* _Stored items from a collection_
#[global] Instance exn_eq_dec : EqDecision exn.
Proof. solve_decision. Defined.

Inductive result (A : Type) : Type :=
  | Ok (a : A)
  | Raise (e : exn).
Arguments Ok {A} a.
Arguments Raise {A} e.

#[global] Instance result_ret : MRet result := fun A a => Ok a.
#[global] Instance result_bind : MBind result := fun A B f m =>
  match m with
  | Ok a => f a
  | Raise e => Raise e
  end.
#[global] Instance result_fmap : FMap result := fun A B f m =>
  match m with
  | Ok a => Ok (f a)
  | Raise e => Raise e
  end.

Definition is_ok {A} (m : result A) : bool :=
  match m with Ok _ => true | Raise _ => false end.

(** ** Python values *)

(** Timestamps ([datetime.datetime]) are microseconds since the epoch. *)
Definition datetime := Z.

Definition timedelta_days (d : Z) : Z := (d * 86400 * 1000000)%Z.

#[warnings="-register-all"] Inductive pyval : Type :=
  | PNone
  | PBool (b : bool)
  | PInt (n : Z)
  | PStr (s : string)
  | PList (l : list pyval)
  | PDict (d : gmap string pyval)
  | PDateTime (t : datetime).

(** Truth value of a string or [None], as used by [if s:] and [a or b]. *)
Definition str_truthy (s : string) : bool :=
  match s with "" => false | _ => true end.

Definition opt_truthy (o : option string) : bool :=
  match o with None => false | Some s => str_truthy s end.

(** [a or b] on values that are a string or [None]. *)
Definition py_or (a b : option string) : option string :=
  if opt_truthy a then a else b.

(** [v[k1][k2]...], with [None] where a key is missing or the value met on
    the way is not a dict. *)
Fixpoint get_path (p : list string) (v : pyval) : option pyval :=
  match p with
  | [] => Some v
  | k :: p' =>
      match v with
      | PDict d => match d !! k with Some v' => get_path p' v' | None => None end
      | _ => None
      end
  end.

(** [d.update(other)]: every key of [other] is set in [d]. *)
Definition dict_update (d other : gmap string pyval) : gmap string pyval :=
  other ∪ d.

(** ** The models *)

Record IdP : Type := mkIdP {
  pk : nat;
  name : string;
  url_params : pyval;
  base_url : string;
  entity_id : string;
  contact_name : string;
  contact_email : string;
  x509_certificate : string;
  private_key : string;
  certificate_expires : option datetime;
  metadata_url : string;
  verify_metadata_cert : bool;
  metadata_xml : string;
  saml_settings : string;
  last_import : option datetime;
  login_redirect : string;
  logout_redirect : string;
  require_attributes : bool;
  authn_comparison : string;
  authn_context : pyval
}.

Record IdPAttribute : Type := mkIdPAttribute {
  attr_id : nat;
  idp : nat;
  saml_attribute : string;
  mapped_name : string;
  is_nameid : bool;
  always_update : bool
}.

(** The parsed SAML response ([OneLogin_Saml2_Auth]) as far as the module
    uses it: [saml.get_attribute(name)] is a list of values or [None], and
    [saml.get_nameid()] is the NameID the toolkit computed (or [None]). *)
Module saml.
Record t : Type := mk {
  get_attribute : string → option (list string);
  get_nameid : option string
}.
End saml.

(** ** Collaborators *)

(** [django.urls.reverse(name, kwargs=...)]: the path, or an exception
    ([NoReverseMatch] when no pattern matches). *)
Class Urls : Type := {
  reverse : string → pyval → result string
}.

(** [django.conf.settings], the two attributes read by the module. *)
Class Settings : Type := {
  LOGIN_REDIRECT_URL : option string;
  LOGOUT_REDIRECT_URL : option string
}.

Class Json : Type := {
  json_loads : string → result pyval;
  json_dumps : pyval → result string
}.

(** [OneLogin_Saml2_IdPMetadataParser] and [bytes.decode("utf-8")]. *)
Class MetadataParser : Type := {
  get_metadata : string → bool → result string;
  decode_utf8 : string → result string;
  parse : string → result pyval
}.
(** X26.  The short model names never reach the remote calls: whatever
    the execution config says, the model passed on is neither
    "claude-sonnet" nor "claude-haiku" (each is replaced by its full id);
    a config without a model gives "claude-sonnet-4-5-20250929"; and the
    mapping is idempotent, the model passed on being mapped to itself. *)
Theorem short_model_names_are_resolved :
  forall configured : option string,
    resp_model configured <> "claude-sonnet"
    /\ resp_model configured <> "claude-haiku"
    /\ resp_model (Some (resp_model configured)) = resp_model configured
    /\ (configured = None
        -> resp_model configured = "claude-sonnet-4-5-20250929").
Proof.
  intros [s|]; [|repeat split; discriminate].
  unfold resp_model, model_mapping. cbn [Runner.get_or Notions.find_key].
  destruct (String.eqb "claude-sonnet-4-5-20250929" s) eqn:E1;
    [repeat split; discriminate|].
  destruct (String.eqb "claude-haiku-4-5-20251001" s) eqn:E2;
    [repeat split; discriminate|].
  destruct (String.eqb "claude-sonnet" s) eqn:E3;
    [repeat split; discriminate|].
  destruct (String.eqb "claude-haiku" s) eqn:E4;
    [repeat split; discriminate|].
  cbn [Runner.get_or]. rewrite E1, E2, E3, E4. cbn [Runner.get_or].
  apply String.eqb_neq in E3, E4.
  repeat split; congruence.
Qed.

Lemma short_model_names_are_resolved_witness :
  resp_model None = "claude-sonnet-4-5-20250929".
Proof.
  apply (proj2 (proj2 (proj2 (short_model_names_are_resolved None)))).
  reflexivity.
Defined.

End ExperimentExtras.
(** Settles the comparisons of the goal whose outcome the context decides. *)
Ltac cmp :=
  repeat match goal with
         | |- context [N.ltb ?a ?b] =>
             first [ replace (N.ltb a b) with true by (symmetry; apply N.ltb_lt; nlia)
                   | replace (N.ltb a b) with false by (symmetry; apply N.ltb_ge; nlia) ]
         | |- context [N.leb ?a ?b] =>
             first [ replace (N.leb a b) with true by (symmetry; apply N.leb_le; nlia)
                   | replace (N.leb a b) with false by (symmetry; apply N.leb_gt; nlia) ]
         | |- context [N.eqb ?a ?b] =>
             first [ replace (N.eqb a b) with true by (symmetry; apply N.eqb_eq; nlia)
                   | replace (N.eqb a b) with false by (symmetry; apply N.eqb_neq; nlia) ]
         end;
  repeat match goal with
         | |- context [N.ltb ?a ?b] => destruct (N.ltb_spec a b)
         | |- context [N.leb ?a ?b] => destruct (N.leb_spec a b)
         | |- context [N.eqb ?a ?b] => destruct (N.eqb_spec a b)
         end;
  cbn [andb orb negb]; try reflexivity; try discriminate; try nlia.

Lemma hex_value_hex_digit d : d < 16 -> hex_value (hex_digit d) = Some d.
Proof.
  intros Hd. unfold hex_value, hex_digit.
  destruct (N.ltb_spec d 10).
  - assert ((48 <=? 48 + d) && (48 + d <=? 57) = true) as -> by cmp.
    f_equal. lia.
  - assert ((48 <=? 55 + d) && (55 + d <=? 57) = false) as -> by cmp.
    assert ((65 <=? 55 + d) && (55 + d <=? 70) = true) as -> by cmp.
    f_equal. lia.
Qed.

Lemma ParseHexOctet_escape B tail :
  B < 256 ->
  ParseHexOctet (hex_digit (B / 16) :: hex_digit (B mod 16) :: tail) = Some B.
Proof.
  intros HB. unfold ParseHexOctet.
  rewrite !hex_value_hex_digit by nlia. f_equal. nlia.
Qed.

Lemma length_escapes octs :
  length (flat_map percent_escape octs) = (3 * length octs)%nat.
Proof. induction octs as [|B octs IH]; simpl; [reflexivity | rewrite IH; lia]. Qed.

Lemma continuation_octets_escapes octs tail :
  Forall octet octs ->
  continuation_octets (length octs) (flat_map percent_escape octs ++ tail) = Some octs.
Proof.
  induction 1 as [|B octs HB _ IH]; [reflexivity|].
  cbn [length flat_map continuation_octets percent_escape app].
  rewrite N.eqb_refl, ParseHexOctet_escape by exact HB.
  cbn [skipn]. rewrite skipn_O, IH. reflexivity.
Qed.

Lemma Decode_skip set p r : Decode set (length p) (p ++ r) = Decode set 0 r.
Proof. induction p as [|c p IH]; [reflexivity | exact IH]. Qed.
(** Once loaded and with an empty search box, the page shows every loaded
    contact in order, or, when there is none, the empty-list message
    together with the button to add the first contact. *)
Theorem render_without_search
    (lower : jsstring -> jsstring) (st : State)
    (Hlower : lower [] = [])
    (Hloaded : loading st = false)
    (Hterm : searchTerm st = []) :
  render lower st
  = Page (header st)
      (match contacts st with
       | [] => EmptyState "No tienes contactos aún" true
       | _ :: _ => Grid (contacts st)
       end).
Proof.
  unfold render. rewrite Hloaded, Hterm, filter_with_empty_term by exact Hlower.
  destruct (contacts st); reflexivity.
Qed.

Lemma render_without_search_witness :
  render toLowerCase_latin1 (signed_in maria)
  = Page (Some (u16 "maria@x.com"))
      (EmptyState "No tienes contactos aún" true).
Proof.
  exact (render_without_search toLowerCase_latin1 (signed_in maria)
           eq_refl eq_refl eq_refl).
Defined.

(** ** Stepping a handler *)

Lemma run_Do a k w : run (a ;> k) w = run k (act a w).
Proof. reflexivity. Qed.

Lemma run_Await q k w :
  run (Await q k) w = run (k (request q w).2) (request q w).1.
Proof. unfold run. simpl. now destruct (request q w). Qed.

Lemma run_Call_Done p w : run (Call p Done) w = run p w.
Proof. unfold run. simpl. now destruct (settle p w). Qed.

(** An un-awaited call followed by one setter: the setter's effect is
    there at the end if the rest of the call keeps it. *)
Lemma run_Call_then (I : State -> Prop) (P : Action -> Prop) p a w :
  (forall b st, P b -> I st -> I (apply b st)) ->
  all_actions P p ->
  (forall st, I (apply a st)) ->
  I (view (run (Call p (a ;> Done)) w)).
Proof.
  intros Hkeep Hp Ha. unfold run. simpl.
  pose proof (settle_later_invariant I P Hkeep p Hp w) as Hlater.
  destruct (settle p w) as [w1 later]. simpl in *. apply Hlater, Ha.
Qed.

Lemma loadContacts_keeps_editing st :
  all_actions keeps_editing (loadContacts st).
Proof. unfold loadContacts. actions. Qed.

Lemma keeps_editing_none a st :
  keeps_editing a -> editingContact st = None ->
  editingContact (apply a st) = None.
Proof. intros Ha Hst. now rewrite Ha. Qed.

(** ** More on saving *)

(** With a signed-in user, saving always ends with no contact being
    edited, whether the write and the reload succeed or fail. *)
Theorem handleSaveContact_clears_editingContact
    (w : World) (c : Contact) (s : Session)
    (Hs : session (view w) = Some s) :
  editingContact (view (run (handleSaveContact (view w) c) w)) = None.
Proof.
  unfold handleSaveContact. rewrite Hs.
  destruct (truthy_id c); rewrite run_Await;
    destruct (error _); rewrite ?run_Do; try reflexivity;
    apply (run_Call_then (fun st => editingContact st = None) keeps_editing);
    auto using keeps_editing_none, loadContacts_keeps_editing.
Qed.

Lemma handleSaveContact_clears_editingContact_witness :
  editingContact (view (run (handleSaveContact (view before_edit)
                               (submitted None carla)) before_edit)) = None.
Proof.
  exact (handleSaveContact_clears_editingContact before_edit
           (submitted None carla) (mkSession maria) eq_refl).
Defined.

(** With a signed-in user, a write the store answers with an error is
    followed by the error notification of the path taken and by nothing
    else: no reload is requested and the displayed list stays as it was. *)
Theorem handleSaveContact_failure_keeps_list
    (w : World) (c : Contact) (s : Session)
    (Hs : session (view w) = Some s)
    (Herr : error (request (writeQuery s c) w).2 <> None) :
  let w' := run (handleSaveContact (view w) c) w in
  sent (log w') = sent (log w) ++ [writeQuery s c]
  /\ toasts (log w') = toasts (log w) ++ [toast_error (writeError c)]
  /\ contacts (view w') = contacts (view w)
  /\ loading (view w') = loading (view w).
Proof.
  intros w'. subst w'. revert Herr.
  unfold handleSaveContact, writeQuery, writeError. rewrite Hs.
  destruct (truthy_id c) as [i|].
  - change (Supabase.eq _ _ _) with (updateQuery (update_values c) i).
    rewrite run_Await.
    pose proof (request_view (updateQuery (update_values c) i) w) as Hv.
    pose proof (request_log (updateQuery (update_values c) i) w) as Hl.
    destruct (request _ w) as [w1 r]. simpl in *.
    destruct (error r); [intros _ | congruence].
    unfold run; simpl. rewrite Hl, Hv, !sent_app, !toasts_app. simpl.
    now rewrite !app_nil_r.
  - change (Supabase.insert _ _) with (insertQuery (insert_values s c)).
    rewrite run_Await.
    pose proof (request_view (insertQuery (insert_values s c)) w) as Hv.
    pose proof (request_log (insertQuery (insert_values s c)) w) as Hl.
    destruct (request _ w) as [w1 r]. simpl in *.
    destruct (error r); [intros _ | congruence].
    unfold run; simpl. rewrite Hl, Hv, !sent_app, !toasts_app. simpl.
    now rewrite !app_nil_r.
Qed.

* _The problem_
Every line from the line containing "contact in order, or, when" through the line containing "Lemma run_Await q" in the records above must be retyped exactly. Leave out the rest.

* _Response area_
    contact in order, or, when there is none, the empty-list message
    together with the button to add the first contact. *)
Theorem render_without_search
    (lower : jsstring -> jsstring) (st : State)
    (Hlower : lower [] = [])
    (Hloaded : loading st = false)
    (Hterm : searchTerm st = []) :
  render lower st
  = Page (header st)
      (match contacts st with
       | [] => EmptyState "No tienes contactos aún" true
       | _ :: _ => Grid (contacts st)
       end).
Proof.
  unfold render. rewrite Hloaded, Hterm, filter_with_empty_term by exact Hlower.
  destruct (contacts st); reflexivity.
Qed.

Lemma render_without_search_witness :
  render toLowerCase_latin1 (signed_in maria)
  = Page (Some (u16 "maria@x.com"))
      (EmptyState "No tienes contactos aún" true).
Proof.
  exact (render_without_search toLowerCase_latin1 (signed_in maria)
           eq_refl eq_refl eq_refl).
Defined.

(** ** Stepping a handler *)

Lemma run_Do a k w : run (a ;> k) w = run k (act a w).
Proof. reflexivity. Qed.

Lemma run_Await q k w :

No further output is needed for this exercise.